Hangman DQN Model: Hangman DQN Baseline

A Deep Q-Network (DQN) model trained to play Hangman using a Dueling Q-Network architecture with Transformer encoder.

Model Description

This model uses a Dueling Q-Network architecture with:

Transformer Encoder: 2 layers, 4 heads, 128 model dimension
Dueling Architecture: Separate value and advantage streams
Input Features: Word pattern, tried letters, word length, priors
Output: Q-values for 26 possible letter choices

Performance

Current Model Performance

Win Rate: 0.010
Best Baseline: cand (0.870)
Performance Gap: 0.860

Baseline Comparison

Strategy	Win Rate	Description
CAND	0.866	Candidate filtering (optimal)
IGX	0.127	Information gain exact
POS	0.160	Positional priors
LEN	0.112	Length-based priors
IG	0.100	Information gain

Model Architecture

DuelingQNet(
    d_model=128,
    nhead=4,
    nlayers=2,
    ff_mult=4,
    max_len=35,
    dropout=0.1
)

Usage

import torch
from hangman.rl.models import DuelingQNet

# Load model
model = DuelingQNet(d_model=128, nhead=4, nlayers=2, ff_mult=4, max_len=35, dropout=0.1)
checkpoint = torch.load('bc_dueling_qnet.pt', map_location='cpu')
model.load_state_dict(checkpoint['model'])
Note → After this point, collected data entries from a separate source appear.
(** A group is replaced by one that shows the same. *)
Lemma scanning_group size l m st k {A} i g (f : ST (RowGroup.t C) A) :
  scanning size l m st k -> (i < k)%nat -> l !! i = Some g ->
  RowGroup.equiv g (f g).1 -> RowGroup.ok (column_start := column_start) size (f g).1 ->
  exists m', on_row_group i f m = (m', (f g).2) /\ goes_on size l m k (<[i := (f g).1]> l) m' st k.
Proof.
  intros [H1 H2 H3 H4 H5] Hik Hi Heq Hok. pose proof Heq as [(E1 & E2 & E3) _].
  destruct (RowGroupCollection.on_row_group_spec m l k i g f H1 Hi Hik E1) as (m' & E & (F1 & F2 & F3 & F4) & Ht).
  pose proof (viewed_insert l i g _ Hi Heq) as Hv. destruct (viewed_rows _ _ Hv) as [Hr Hc].
  exists m'. split; [done|]. split; [done|]. split; [done|]. split; [|done]. split; [done| |by rewrite F3; apply Hc|by rewrite F3, Hr|done].
  apply Forall_insert; [done|]. split; [done|]. destruct (Forall_lookup_1 _ _ _ _ H2 Hi) as [_ Hl]. by rewrite E3, E2.
Qed.

Lemma scanning_read size l m st k i g :
  scanning size l m st k -> (i < k)%nat -> l !! i = Some g ->
  exists m', on_row_group i get m = (m', Ok g) /\ goes_on size l m k l m' st k.
Proof.
  intros Hs Hik Hi. destruct (Forall_lookup_1 _ _ _ _ (s_full _ _ _ _ _ Hs) Hi) as [Hok _].
  destruct (scanning_group size l m st k i g get Hs Hik Hi) as (m' & E & Hg); [done|done|].
  exists m'. split; [done|]. simpl in Hg. by rewrite list_insert_id in Hg.
Qed.

(** One vector after the other. *)
Lemma TemplatedScan_spec size T i fuel : RowVersionManager.proper T -> forall l m st k g,
  scanning size l m st k -> at_group l st k i g ->
  (RowGroup.count g - vector_index st * SVS < fuel)%nat ->
  exists l' m' st' k' g' chunk, TemplatedScan fuel T i st m = (m', Ok (st', chunk))
  /\ goes_on size l m k l' m' st' k' /\ at_group l' st' k' i g' /\ RowGroup.equiv g g'
  /\ group_seen T g (vector_index st * SVS) = chunk ++ group_seen T g (vector_index st' * SVS)
  /\ (length chunk <= SVS)%nat
  /\ (chunk = [] -> (RowGroup.count g <= vector_index st' * SVS)%nat).
Proof.
  intros HT. pose proof SVS_pos as HS. induction fuel as [|fuel IH]; intros l m st k g Hs Hat Hfuel; [lia|].
  pose proof Hat as (Hp & Hik & Hi & Hmax). pose proof Hs as [Hs1 Hs2 Hs3 Hs4 Hs5].
  cbn [TemplatedScan]. rewrite Hmax.
  destruct (Nat.leb_spec (RowGroup.count g) (vector_index st * SVS)) as [Hle|Hlt].
  { exists l, m, st, k, g, []. split; [done|]. split; [split; [apply viewed_refl|split; [done|split; [done|lia]]]|].
    split; [done|]. split; [done|]. split; [done|]. split; [simpl; lia|done]. }
  pose proof (Forall_lookup_1 _ _ _ _ Hs2 Hi) as Hfull. pose proof Hfull as [Hok Hlen].
  change (Nat.min SVS (RowGroup.count g - vector_index st * SVS)) with (RowVersionManager.rows_in (RowGroup.count g) (vector_index st)).
  set (mc := RowVersionManager.rows_in (RowGroup.count g) (vector_index st)).
  destruct (GetSelVector_spec size T (vector_index st) (valid_sel st) g Hok HT) as (g1 & count & sel & E & Hok1 & Heq1 & Hsel & Hsels);
    [lia|]. fold mc in E, Hsels.
  destruct (scanning_group size l m st k i g (RowGroup.GetSelVector T (vector_index st) (valid_sel st) mc) Hs Hik Hi)
    as (m1 & E1 & Hg1); [by rewrite E|by rewrite E|]. rewrite E in E1, Hg1. cbn [fst snd] in *.
  rewrite (ST_bind_Ok _ _ _ _ _ E1). set (l1 := <[i := g1]> l) in *.
  assert (l1 !! i = Some g1) as Hi1 by (apply list_lookup_insert_eq; by eapply lookup_lt_Some).
  pose proof (vector_seen T size g (vector_index st) count sel Hfull Hsels) as Hvec. fold mc in Hvec.
  assert (mc <= SVS /\ vector_index st * SVS + mc <= RowGroup.count g
          /\ (vector_index st * SVS + mc = S (vector_index st) * SVS \/ RowGroup.count g = vector_index st * SVS + mc))%nat as (M1 & M2 & M3).
  { unfold mc, RowVersionManager.rows_in. lia. }
  pose proof (group_seen_split T g (vector_index st * SVS) mc M2) as Hsplit.
  assert (group_seen T g (vector_index st * SVS + mc) = group_seen T g (S (vector_index st) * SVS)) as Hnext.
  { destruct M3 as [->|M3]; [done|]. rewrite !group_seen_end; [done| |lia]. unfold mc, RowVersionManager.rows_in in M3. lia. }
  rewrite Hnext in Hsplit. pose proof Hsels as [Hc _]. cbn [fst] in Hc.
  pose proof (proj1 (proj2 (proj2 Hg1))) as Hs1'. 
  destruct (Nat.eqb_spec count 0) as [H0|H0].
  - assert (omap (fun r => row_seen T g (vector_index st * SVS + r)) (seq 0 mc) = []) as Hnil.
    { rewrite <- Hvec, H0. unfold select_vector. rewrite !take_0. by destruct (0 =? mc)%nat. }
    rewrite Hnil in Hsplit. simpl in Hsplit.
    destruct (IH l1 m1 (NextVector (set_sel sel st)) k g1) as (l' & m' & st' & k' & g' & chunk & E' & G & A' & Q & Hseen & Hl & He).
    + apply (scanning_state _ _ _ st); [done|done|]. exact Hsel.
    + split; [done|]. split; [done|]. split; [done|]. cbn. destruct Heq1 as [(_ & -> & _) _]. done.
    + cbn. destruct Heq1 as [(_ & -> & _) _]. lia.
    + exists l', m', st', k', g', chunk. split; [exact E'|]. split.
      { destruct Hg1 as (A1 & A2 & A3 & A4), G as (B1 & B2 & B3 & B4). split; [by eapply viewed_trans|].
        split; [by eapply RowGroupCollection.frame_trans|]. split; [done|lia]. }
      split; [done|]. split.
      { destruct Heq1 as [(A1 & A2 & A3) A4], Q as [(B1 & B2 & B3) B4]. split; [by split; [congruence|split; congruence]|].
        intros r. by rewrite B4. }
      rewrite !(equiv_seen T g g1) in Hseen by done. split; [rewrite Hsplit; exact Hseen|]. split; [done|].
      destruct Heq1 as [(_ & <- & _) _]. done.
  - destruct (scanning_read size l1 m1 st k i g1 Hs1' Hik Hi1) as (m2 & E2 & Hg2).
    rewrite (ST_bind_Ok _ _ _ _ _ E2). cbv zeta. cbn [vector_index set_sel].
    pose proof Heq1 as [(Q1 & Q2 & Q3) Q4]. rewrite Q3, Hvec.
    exists l1, m2, (NextVector (set_sel sel st)), k, g1. eexists. split; [done|]. split.
    { destruct (goes_on_trans _ _ _ _ _ _ _ _ _ _ _ _ Hg1 Hg2) as (A1 & A2 & A3 & A4). split; [done|]. split; [done|].
      split; [|done]. apply (scanning_state _ _ _ st); [done|done|exact Hsel]. }
    split; [split; [done|]; split; [done|]; split; [done|]; cbn; by rewrite Q2|]. split; [done|].
    split; [exact Hsplit|]. rewrite <- Hvec. split.
    + rewrite Hvec, (vector_length T size g _ _ Hfull M2). etransitivity; [apply select_length_le|done].
    + rewrite Hvec. intros Hnil. exfalso. apply H0. rewrite Hc, <- (vector_length T size g _ _ Hfull M2). by rewrite Hnil.
Qed.
(** The loop of [ScanVector] over the segments from the current one, number [k]: the state, the result and how
    many rows remain. *)
Fixpoint scan_loop (rest : list Seg) (k row remaining base initial : nat) (scan_type : ScanVectorType) (result : R) : ColumnScanState * R * nat :=
  match rest with
  | [] => (mkState None row, result, remaining)
  | s :: rest =>
      let scan_count := Nat.min remaining (seg_start s + seg_count s - row) in
      let result_offset := (base + initial - remaining)%nat in
      let result :=
        if (0 <? scan_count)%nat then
          match scan_type with
          | SCAN_ENTIRE_VECTOR => ScanEntire s row scan_count result
          | SCAN_FLAT_VECTOR => ScanPartial s row scan_count result result_offset
          end
        else result in
      let row := (row + scan_count)%nat in
      let remaining := (remaining - scan_count)%nat in
      match rest with
      | [] => (mkState (Some k) row, result, remaining)
      | _ => if (0 <? remaining)%nat then scan_loop rest (S k) row remaining base initial scan_type result
             else (mkState (Some k) row, result, remaining)
      end
  end.

Definition ScanVector c (st : ColumnScanState) (result : R) (remaining : nat) (scan_type : ScanVectorType) (base_result_offset : nat)
    : option (ColumnScanState * R * nat) :=
  k ← current st;
  let '(st, result, remains) := scan_loop (drop k (segments c)) k (row_index st) remaining base_result_offset remaining scan_type result in
  Some (st, result, (remaining - remains)%nat).

(** [Skip], by [ColumnScanState::NextInternal]: the current segment is the one of the next row. *)
Fixpoint skip_loop (rest : list Seg) (k row : nat) : option nat :=
  match rest with
  | [] => None
  | s :: rest => if (seg_start s + seg_count s <=? row)%nat then skip_loop rest (S k) row else Some k
  end.

Definition Skip c (st : ColumnScanState) (s_count : nat) : ColumnScanState :=
  match current st with
  | None => st
  | Some k => let row := (row_index st + s_count)%nat in mkState (skip_loop (drop k (segments c)) k row) row
  end.

Definition FetchRow c (row_id : nat) (result : R) (result_idx : nat) : option R :=
  k ← SegmentTree.find_segment (segments c) row_id;
  segment ← segments c !! k;
  Some (FetchSegmentRow segment (row_id - seg_start segment) result result_idx).

Definition GetVectorCount c (vector_index : nat) : nat :=
  Nat.min STANDARD_VECTOR_SIZE (count c - vector_index * STANDARD_VECTOR_SIZE).

(** ** Laws of segments *)

Context {V : Type}.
# Use with hangman environment
# (See simulator_playground.py for complete usage)

Training Details

Teacher Strategy: IGX (Information Gain Exact)
Training Method: Behavior Cloning
Dataset: 227,300 words from training dictionary
Word Lengths: 4-12 characters
Max Tries: 6

Evaluation

The model is evaluated using the simulator_playground.py script which provides:

Performance comparison with heuristic baselines
Individual game decision analysis
Q-value pattern analysis
Comprehensive reporting

Files

bc_dueling_qnet.pt: PyTorch model checkpoint
simulator_playground.py: Evaluation and analysis tool
training_monitor.py: Training progress monitoring
performance_report.md: Detailed performance analysis

Limitations

Current Performance: Significantly underperforms optimal CAND strategy
Training Data: Limited to 1,000 seeding episodes
Teacher Strategy: Uses suboptimal IGX instead of CAND
Architecture: May need enhancement for better performance

Future Improvements

Retrain with CAND Teacher: Use 86.6% win rate CAND strategy as teacher
Enhanced Architecture: Add candidate priors and better feature fusion
More Training Data: Increase seeding episodes and success rate
Curriculum Learning: Progressive difficulty training

Citation

@misc{hangman-dqn-hangman dqn baseline,
  title={Hangman DQN: Deep Q-Network for Hangman Game},
  author={Your Name},
  year={2025},
  publisher={Hugging Face},
  howpublished={\url{https://huggingface.co/your-username/hangman dqn baseline}}
}

License

MIT License - see LICENSE file for details.